Question

A wire 1m long and having a density of 9x10^3 kg/m^3 is stretched by 4.9x10^-4 m and tied between two rigid supports .if Y=9x10^10 N/m^2 ,the minimum frequency of transverse vibrations in the string will be ....plz explain i will definitely mark it as a brainliest ans if it ans will be correct ​

Answer 1

length of wire, l = 1m

density, d = 9 × 10³ kg/m³

extension of wire, ∆l = 4 × 10^-4 m

Let T is tension in wire.

we know, Young's modulus = stress/strain

Y = Tl/(A × ∆l)

9 × 10^10 N/m² = T × 1m/(A × 4 × 10^-4 m)

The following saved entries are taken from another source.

Lemma read_payload_payload (mine m : AnyMessage) (rest : stream) :
  same_class mine m = true -> wf m -> envelope mine = envelope m ->
  read_payload mine (payload m ++ rest) = (with_local_state_of mine m, rest, None).
Proof.
  destruct mine as [r|r|r|r|r|r|r|r|r], m as [m|m|m|m|m|m|m|m|m];
    try discriminate; intros _; simpl; intros Hwf Henv; unfold lift, andThen, skip;
    rewrite <- ?app_assoc.
  - destruct Hwf as (_ & H1 & H2 & H3).
    rewrite (rd_write _ _ _ _ H1), (rd_write _ _ _ _ H2), (rd_write _ _ _ _ H3).
    destruct r, m; simpl in *; subst; reflexivity.
  - destruct Hwf as (_ & H1). rewrite (rd_write _ _ _ _ H1).
    destruct r, m; simpl in *; subst; reflexivity.
  - destruct Hwf as (_ & H1 & H2 & H3).
    rewrite (rd_write _ _ _ _ H1), (rd_write _ _ _ _ H2), (rd_write _ _ _ _ H3).
    destruct r, m; simpl in *; subst; reflexivity.
  - destruct Hwf as (_ & H1). rewrite (rd_write _ _ _ _ H1).
    destruct r, m; simpl in *; subst; reflexivity.
  - destruct Hwf as (_ & H1 & H2).
    rewrite (rd_write _ _ _ _ H1), (rd_write _ _ _ _ H2).
    destruct r, m; simpl in *; subst; reflexivity.
  - destruct r, m; simpl in *; subst; reflexivity.
  - destruct Hwf as (_ & H1). rewrite (rd_write _ _ _ _ H1).
    destruct r, m; simpl in *; subst; reflexivity.
  - destruct Hwf as (_ & H1). rewrite (rd_write _ _ _ _ H1).
    destruct r, m; simpl in *; subst; reflexivity.
  - destruct Hwf as (_ & H1). rewrite (rd_write _ _ _ _ H1).
    destruct r, m; simpl in *; subst; reflexivity.
Qed.

Lemma wf_envelope (a : AnyMessage) : wf a -> Message.wf (envelope a).
Proof.
  destruct a; simpl; intros Hwf; try apply Hwf.
Qed.

Lemma same_class_set_envelope (e : Message.t) (a b : AnyMessage) :
  same_class (set_envelope e a) b = same_class a b.
Proof.
  destruct a, b; reflexivity.
Qed.

Lemma envelope_set_envelope (e : Message.t) (a : AnyMessage) :
  envelope (set_envelope e a) = e.
Proof.
  destruct a; reflexivity.
Qed.
Lemma get_module_name_stored w h st :
  module_name_cache (snd (get_module_name w h st)) !! h
  = Some (fst (get_module_name w h st)).
Proof.
  unfold get_module_name.
  destruct (module_name_cache st !! h) eqn:Hh; simpl; [done|].
  destruct (GetModuleFileNameA w h MAX_PATH); simpl; by rewrite lookup_insert_eq.
Qed.

(* ===================================================================== *)
(** ** Claims about the caches *)



Example two_addresses_one_parse :
  let st := run Scenario.linux_dlfo
              [(Scenario.w, CallFrame 0x1050); (Scenario.w, CallFrame 0x1060);
               (Scenario.w, CallFrames [0x1070; 0x5080; 0x1080])]
              initial_state in
  parse_count Scenario.main_path (trace st) = 1%nat
  ∧ parse_count Scenario.libfoo_path (trace st) = 1%nat.
Proof. vm_compute. split; reflexivity. Qed.

(** C10.  On Windows [get_module_name] memoizes the handle-to-path
    lookup per handle, failures included.  Over any history from process
    start [GetModuleFileNameA] is called at most once per handle.  On a
    miss the function makes exactly one call: when it succeeds, the path
    the operating system wrote is returned and cached; when it fails,
    the empty string is returned and cached.  On a hit the stored string
    is returned and nothing changes.  Either way the string of the first
    call is what every later call for that handle returns, after any
    history and in any world (also one where the call would now answer
    differently), with no further operating-system call. *)
Theorem C10_module_name_memoized_with_failure b :
  (∀ calls h,
     (file_name_query_count h (trace (run b calls initial_state)) <= 1)%nat)
  ∧ (∀ w h st,
       let '(s, st1) := get_module_name w h st in
       module_name_cache st1 !! h = Some s
       ∧ ∀ calls w',
           get_module_name w' h (run b calls st1) = (s, run b calls st1))
  ∧ (∀ w h st,
       module_name_cache st !! h = None →
       GetModuleFileNameA w h MAX_PATH = None →
       let '(s, st1) := get_module_name w h st in
       s = empty_path
       ∧ module_name_cache st1 !! h = Some empty_path
       ∧ ∀ calls w',
           get_module_name w' h (run b calls st1)
           = (empty_path, run b calls st1))
  ∧ (∀ w h st path,
       module_name_cache st !! h = None →
       GetModuleFileNameA w h MAX_PATH = Some path →
       let '(s, st1) := get_module_name w h st in
       s = path
       ∧ module_name_cache st1 !! h = Some path
       ∧ ∀ calls w',
           get_module_name w' h (run b calls st1)
           = (path, run b calls st1))
  ∧ (∀ w h st,
       module_name_cache st !! h = None →
       file_name_query_count h (trace (snd (get_module_name w h st)))
       = S (file_name_query_count h (trace st)))
  ∧ (∀ w h st s,
       module_name_cache st !! h = Some s →
       get_module_name w h st = (s, st)).
Proof.
  assert (Hmemo : ∀ w h st,
            let '(s, st1) := get_module_name w h st in
            module_name_cache st1 !! h = Some s
            ∧ ∀ calls w',
                get_module_name w' h (run b calls st1) = (s, run b calls st1)).
  { intros w h st.
    pose proof (get_module_name_stored w h st) as Hs.
    destruct (get_module_name w h st) as [s st1]. simpl in Hs.
    split; [done|]. intros calls w'.
    apply get_module_name_hit.
    by apply (entries_kept_run b calls st1). }
  assert (Hfirst : ∀ w h st answer,
            module_name_cache st !! h = None →
            default empty_path (GetModuleFileNameA w h MAX_PATH) = answer →
            let '(s, st1) := get_module_name w h st in
            s = answer
            ∧ module_name_cache st1 !! h = Some answer
            ∧ ∀ calls w',
                get_module_name w' h (run b calls st1)
                = (answer, run b calls st1)).
  { intros w h st answer Hmiss Hanswer.
    specialize (Hmemo w h st).
    pose proof (get_module_name_value w h st) as Hv.
    unfold module_name_of in Hv. rewrite Hmiss, Hanswer in Hv.
    destruct (get_module_name w h st) as [s st1]. simpl in Hv. subst s.
    by destruct Hmemo. }
  split_and!.
  - intros calls h.
    destruct (calls_match_entries_run b calls) as [_ Hh].
    rewrite Hh. destruct (module_name_cache _ !! h); lia.
  - exact Hmemo.
  - intros w h st Hmiss Hfail. apply Hfirst; [done | by rewrite Hfail].
  - intros w h st path Hmiss Hok. apply Hfirst; [done | by rewrite Hok].
  - intros w h st Hmiss. unfold get_module_name. rewrite Hmiss.
    destruct (GetModuleFileNameA w h MAX_PATH); simpl.
    + rewrite file_name_query_count_app, file_name_query_count_query.
      rewrite decide_True by done. lia.
    + change [QueryModuleFileName h; StderrLine]
        with ([QueryModuleFileName h] ++ [StderrLine]).
      rewrite !file_name_query_count_app, file_name_query_count_query,
        (file_name_query_count_other h StderrLine) by done.
      rewrite decide_True by done. lia.
  - intros w h st s Hhit. by apply get_module_name_hit.
Qed.

Lemma C10_module_name_memoized_with_failure_witness :
  module_name_cache initial_state !! 0x5000 = None
  ∧ GetModuleFileNameA Scenario.w_no_path 0x5000 MAX_PATH = None
  ∧ GetModuleFileNameA Scenario.w 0x5000 MAX_PATH = Some Scenario.libfoo_path
  ∧ fst (get_module_name Scenario.w 0x5000
           (snd (get_module_name Scenario.w_no_path 0x5000 initial_state)))
    = empty_path
  ∧ fst (get_module_name Scenario.w 0x5000 initial_state)
    = Scenario.libfoo_path
  ∧ fst (get_module_name Scenario.w_no_path 0x5000
           (snd (get_module_name Scenario.w 0x5000 initial_state)))
    = Scenario.libfoo_path.
Proof.
  assert (Hm : module_name_cache initial_state !! 0x5000 = None) by reflexivity.
  assert (Hf : GetModuleFileNameA Scenario.w_no_path 0x5000 MAX_PATH = None)
    by reflexivity.
  assert (Ho : GetModuleFileNameA Scenario.w 0x5000 MAX_PATH
               = Some Scenario.libfoo_path) by reflexivity.
  destruct (C10_module_name_memoized_with_failure Scenario.windows)
    as (_ & _ & Hfail & Hok & _ & _).
  specialize (Hfail Scenario.w_no_path 0x5000 initial_state Hm Hf).
  specialize (Hok Scenario.w 0x5000 initial_state Scenario.libfoo_path Hm Ho).
  destruct (get_module_name Scenario.w_no_path 0x5000 initial_state)
    as [s1 st1].
  destruct (get_module_name Scenario.w 0x5000 initial_state) as [s2 st2].
  destruct Hfail as (_ & _ & Hfail). destruct Hok as (Hs2 & _ & Hok).
  split_and!; [exact Hm | exact Hf | exact Ho | | exact Hs2 |].
  - exact (f_equal fst (Hfail [] Scenario.w)).
  - exact (f_equal fst (Hok [] Scenario.w_no_path)).
Defined.

(** *** A failed parse is cached like any other *)

(** Whatever the cache holds for [p] after a call is held, and
    answered, for the rest of the process. *)
Lemma image_base_entry_sticks b p v st :
  image_base_cache st !! p = Some v →
  ∀ calls w,
    get_module_image_base b w p (run b calls st) = (v, run b calls st).
Proof.
  intros Hp calls w. apply get_module_image_base_hit.
  by apply (entries_kept_run b calls st).
Qed.

(** C8, as stated, fails: [libfoo.so] is unreadable at the first lookup
    (the reader answers the zero sentinel) and readable afterwards (the
    reader would answer 0x400); the cache has stored the zero, no later
    lookup can return anything else, and the lookup in the repaired
    world returns zero without calling the reader. *)
Lemma C8_poisoned_entry_counterexample :
  let b := Scenario.linux_dladdr in
  let p := Scenario.libfoo_path in
  let st1 := snd (get_module_image_base b Scenario.w_unreadable p initial_state) in
  image_base_cache initial_state !! p = None
  ∧ format_resolver b Scenario.w_unreadable p = 0
  ∧ format_resolver b Scenario.w p = 0x400
  ∧ image_base_cache st1 !! p = Some 0
  ∧ get_module_image_base b Scenario.w p st1 = (0, st1)
  ∧ parse_count p (trace (snd (get_module_image_base b Scenario.w p st1))) = 1%nat
  ∧ ¬ reattempt_possible b Scenario.w_unreadable p initial_state.
Proof.
  cbn zeta. split_and!; try reflexivity.
  intros (calls & w' & Hne). apply Hne.
  by rewrite (image_base_entry_sticks Scenario.linux_dladdr
                Scenario.libfoo_path 0).
Qed.

(** C8, amended.  When the reader fails for a path that is not cached
    and returns the zero sentinel, [get_module_image_base] stores the
    zero like any other base, and every later lookup for that path in
    the same process, after any history and in any world, returns zero
    from the cache without calling the reader again; only a new process,
    which starts from an empty cache, parses the file again. *)
Theorem C8_failed_parse_is_cached b w p st :
  image_base_cache st !! p = None →
  format_resolver b w p = 0 →
  let '(v, st1) := get_module_image_base b w p st in
  v = 0
  ∧ image_base_cache st1 !! p = Some 0
  ∧ (∀ calls w',
       get_module_image_base b w' p (run b calls st1) = (0, run b calls st1))
  ∧ (∀ w', fst (get_module_image_base b w' p initial_state)
           = format_resolver b w' p).
Proof.
  intros Hmiss Hfail.
  pose proof (get_module_image_base_stored b w p st) as Hs.
  pose proof (get_module_image_base_value b w p st) as Hv.
  unfold image_base_of in Hv. rewrite Hmiss, Hfail in Hv.
  destruct (get_module_image_base b w p st) as [v st1]. simpl in *. subst v.
  split_and!; [done | done | by apply image_base_entry_sticks | done].
Qed.
(** C3, for an engine in object mode, a codec that decodes what it
    encoded for the payloads, and insertions whose last item does not
    carry the smallest timestamp: with [max_length = N >= 1], an empty
    series, and [N + 1] single [add] calls with distinct timestamps and
    distinct payloads, the series ends with [N] elements, [get] at the
    smallest timestamp finds nothing and [get] at the largest returns the
    payload added there. *)
Theorem capacity_evicts_the_oldest
    self name items last tmin pmin tmax pmax r :
  use_numpy self = false →
  items ≠ [] →
  max_length self = Z.of_nat (length items) →
  zs r name = [] →
  NoDup (items ++ [last]).*1 →
  NoDup (items ++ [last]).*2 →
  (∀ data, data ∈ (items ++ [last]).*2 →
     loads (serializer self) (dumps (serializer self) data) = Some data) →
  (tmin, pmin) ∈ items →
  (∀ t, t ∈ (items ++ [last]).*1 → tmin ≤ t) →
  (tmax, pmax) ∈ items ++ [last] →
  (∀ t, t ∈ (items ++ [last]).*1 → t ≤ tmax) →
  let r' := (add_each self name (items ++ [last]) r).2 in
  length (zs r' name) = length items ∧
  (get self name tmin r').1 = Ok PyNone ∧
  (get self name tmax r').1 = Ok pmax.
Proof.
  intros Hn Hne Hmax Hempty Hts Hps Hrt Hmin Hle Hmaxin Hge r'. subst r'.
  destruct last as [tl_ pl].
  destruct (add_each_run self name (items ++ [(tl_, pl)]) r) as [_ Hz].
  rewrite Hempty in Hz.
  pose proof (NoDup_members_encode self _ Hps Hrt) as Hms.
  destruct (add_steps_overflow self items tl_ pl Hne Hmax Hts Hms)
    as (h & tl & Hp & Hr & Hfin).
  rewrite <- Hz in Hfin. clear Hz.
  set (z' := zs (add_each self name (items ++ [(tl_, pl)]) r).2 name) in *.
  (* the scores of the N first items, in rank order *)
  assert (h.1 :: scores tl ≡ₚ items.*1) as Hsc.
  { change (h.1 :: scores tl) with (scores (h :: tl)).
    by rewrite Hp, scores_encode. }
  pose proof Hts as Hts'.
  rewrite fmap_app in Hts'. apply NoDup_app in Hts' as (Hts1 & Hfresh & _).
  assert (tl_ ∉ items.*1) as Hlast.
  { intros Hin. apply (Hfresh tl_ Hin). simpl. apply elem_of_cons. by left. }
  assert (NoDup (h.1 :: scores tl)) as Hnd by (by rewrite Hsc).
  apply NoDup_cons in Hnd as [Hh Hnd].
  (* the head is the element of least timestamp *)
  assert (h.1 = tmin) as Hhead.
  { assert (h.1 ≤ tmin).
    { apply (ranked_head_least h tl (tmin, dumps (serializer self) pmin) Hr).
      rewrite Hp. by apply encode_elem. }
    assert (tmin ≤ h.1); [|lia].
    apply Hle. rewrite fmap_app. apply elem_of_app. left.
    rewrite <- Hsc. apply elem_of_cons. by left. }
  assert (tmin ∈ items.*1) as Hminin.
  { apply list_elem_of_fmap. by exists (tmin, pmin). }
  assert (scores z' ≡ₚ tl_ :: scores tl) as Hsc'.
  { unfold scores. by rewrite Hfin. }
  assert (rangebyscore z' (Score tmin) (Score tmin) = []) as Habs.
  { apply rangebyscore_absent, has_score_false. rewrite Hsc'. intros Hin.
    apply elem_of_cons in Hin as [->|Hin]; [done|].
    by rewrite <- Hhead in Hin. }
  assert ((tmax, dumps (serializer self) pmax) ∈ z') as Hin.
  { rewrite Hfin. apply elem_of_app in Hmaxin as [Hin|Hin].
    - apply elem_of_cons. right.
      apply (encode_elem self) in Hin. rewrite <- Hp in Hin.
      apply elem_of_cons in Hin as [Heq|Hin]; [|done].
      exfalso. apply Hlast.
      assert (tmax = tmin) as Htm by (rewrite <- Hhead, <- Heq; done).
      assert (tl_ = tmin) as ->; [|done].
      assert (tl_ ∈ (items ++ [(tl_, pl)]).*1) as Hl.
      { rewrite fmap_app. apply elem_of_app. right. simpl.
        apply elem_of_cons. by left. }
      pose proof (Hle _ Hl). pose proof (Hge _ Hl). lia.
    - apply list_elem_of_singleton in Hin. injection Hin as -> ->.
      apply elem_of_cons. by left. }
  assert (rangebyscore z' (Score tmax) (Score tmax) =
          [(tmax, dumps (serializer self) pmax)]) as Hone.
  { apply rangebyscore_unique; [|done].
    rewrite Hsc'. apply NoDup_cons. split; [|done].
    intros Hin'. apply Hlast. rewrite <- Hsc. apply elem_of_cons. by right. }
  split; [|split].
  - rewrite (Permutation_length Hfin). simpl.
    apply Permutation_length in Hp. simpl in Hp. rewrite Hp.
    unfold encode. by rewrite length_fmap.
  - rewrite get_run. simpl. fold z'. by rewrite Habs.
  - rewrite get_run. simpl. fold z'. rewrite Hone. simpl.
    rewrite Hn, Hrt; [done|].
    apply list_elem_of_fmap. by exists (tmax, pmax).
Qed.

or, 9 × 10^10 = (T/A) × (1/4) × 10⁴

or, 36 × 10^6 = (T/A)

or, T = 36 × 10^6 A ......(1)

here , A is cross sectional area of wire

density = mass / volume

mass = density × volume

m, = d × (Al) ......(2) [ volume of wire is cross sectional area × length of wire ]

minimum frequency, f = 1/2l√{T/m}

= 1/2l √{T/(dAl)} [ from equation (2), ]

= 1/2l √{36 × 10^6 A /(dAl)}

= 1/2l × 6 × 10³ √{1/dl}

now putting, l = 1m, d = 9 × 10³

= 3 × 10³ × √{1/9 × 10³}

= 10³ × 1/10√(10)

= 10²/√10

= 10√10

≈ 316.2 Hz